== Stored items ==
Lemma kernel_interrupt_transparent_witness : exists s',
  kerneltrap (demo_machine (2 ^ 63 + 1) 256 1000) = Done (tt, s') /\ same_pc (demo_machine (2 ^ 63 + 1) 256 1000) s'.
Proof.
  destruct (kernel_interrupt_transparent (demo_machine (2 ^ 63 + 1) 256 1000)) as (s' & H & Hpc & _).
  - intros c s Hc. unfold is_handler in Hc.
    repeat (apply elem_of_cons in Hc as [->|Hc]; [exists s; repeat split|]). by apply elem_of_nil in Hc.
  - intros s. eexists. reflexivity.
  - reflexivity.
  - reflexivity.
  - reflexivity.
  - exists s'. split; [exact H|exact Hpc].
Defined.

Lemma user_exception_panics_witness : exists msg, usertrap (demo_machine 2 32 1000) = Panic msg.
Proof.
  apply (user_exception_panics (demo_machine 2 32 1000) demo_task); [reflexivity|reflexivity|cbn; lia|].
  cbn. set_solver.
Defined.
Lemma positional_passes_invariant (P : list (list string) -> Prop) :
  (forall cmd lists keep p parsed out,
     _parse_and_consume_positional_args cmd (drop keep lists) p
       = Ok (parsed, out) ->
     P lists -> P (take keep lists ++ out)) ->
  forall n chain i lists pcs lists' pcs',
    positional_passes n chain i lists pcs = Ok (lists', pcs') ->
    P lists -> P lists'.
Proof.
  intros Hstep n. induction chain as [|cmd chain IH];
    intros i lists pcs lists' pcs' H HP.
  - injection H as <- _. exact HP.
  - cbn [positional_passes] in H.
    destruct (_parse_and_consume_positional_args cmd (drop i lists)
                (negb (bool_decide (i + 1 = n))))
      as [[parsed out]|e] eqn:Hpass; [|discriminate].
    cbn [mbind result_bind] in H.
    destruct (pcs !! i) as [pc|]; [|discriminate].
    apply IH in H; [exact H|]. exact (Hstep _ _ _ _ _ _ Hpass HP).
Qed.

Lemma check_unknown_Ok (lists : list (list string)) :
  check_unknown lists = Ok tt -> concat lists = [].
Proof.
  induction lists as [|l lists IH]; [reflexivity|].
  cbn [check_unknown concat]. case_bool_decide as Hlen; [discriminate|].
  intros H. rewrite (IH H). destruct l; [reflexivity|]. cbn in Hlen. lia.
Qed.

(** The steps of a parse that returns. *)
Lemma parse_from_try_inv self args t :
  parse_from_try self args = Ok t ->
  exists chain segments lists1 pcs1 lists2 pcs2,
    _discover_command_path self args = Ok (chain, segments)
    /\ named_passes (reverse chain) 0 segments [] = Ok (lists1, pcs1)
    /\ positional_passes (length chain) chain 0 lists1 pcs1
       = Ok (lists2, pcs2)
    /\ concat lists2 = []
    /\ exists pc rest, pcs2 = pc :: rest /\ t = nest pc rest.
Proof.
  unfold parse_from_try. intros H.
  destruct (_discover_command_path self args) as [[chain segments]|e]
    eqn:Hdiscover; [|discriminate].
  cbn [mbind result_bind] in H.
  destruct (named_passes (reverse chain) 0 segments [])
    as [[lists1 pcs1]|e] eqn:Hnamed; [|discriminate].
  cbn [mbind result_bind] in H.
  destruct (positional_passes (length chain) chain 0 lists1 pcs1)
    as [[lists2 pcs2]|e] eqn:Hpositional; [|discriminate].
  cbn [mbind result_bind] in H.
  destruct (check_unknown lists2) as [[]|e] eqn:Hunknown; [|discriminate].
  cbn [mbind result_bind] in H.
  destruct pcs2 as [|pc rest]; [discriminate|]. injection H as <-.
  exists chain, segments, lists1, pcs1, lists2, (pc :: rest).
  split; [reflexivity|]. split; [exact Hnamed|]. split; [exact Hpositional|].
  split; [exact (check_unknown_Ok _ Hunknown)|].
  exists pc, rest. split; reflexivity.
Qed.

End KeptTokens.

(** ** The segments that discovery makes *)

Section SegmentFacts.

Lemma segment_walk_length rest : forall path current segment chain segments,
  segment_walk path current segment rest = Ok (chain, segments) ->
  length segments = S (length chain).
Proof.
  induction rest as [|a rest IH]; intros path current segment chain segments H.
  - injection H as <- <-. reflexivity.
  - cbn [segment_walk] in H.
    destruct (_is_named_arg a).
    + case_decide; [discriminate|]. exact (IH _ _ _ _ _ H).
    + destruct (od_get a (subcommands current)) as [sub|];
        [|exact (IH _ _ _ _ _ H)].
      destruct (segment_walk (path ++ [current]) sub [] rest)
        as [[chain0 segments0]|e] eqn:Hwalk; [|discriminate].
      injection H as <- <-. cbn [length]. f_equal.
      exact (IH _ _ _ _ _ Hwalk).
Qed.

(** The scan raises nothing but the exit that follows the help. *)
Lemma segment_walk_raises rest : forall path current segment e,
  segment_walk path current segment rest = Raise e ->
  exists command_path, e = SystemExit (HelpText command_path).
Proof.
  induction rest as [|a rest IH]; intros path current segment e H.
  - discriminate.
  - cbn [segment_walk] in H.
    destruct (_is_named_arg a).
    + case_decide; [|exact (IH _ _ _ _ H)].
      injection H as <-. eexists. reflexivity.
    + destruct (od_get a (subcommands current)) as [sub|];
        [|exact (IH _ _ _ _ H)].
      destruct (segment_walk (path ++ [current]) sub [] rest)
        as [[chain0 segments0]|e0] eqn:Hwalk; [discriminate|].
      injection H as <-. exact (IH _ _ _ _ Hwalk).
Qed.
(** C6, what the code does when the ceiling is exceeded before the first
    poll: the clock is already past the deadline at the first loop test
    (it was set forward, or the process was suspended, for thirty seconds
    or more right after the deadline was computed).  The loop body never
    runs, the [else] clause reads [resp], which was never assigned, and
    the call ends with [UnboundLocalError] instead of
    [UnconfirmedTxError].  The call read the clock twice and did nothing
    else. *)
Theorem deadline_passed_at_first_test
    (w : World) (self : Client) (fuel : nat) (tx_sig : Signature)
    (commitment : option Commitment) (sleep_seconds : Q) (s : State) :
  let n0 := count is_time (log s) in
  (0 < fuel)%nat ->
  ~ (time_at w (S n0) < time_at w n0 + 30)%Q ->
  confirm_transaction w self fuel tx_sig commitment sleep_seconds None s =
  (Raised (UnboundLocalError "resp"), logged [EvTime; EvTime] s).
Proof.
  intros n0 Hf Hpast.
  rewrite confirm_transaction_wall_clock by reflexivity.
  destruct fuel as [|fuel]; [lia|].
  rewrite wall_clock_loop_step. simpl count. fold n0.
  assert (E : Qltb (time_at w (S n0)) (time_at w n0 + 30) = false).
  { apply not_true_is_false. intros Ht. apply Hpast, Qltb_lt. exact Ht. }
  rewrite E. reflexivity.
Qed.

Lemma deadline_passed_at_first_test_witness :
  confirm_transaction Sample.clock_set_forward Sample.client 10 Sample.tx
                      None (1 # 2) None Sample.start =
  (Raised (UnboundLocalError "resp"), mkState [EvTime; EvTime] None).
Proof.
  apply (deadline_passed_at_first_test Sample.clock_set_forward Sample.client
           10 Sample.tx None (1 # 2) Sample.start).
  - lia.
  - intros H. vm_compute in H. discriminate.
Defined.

== Brief ==
Go through the entries above and count each line that contains the string "concat". Reply only with the total.

== Finished task ==
3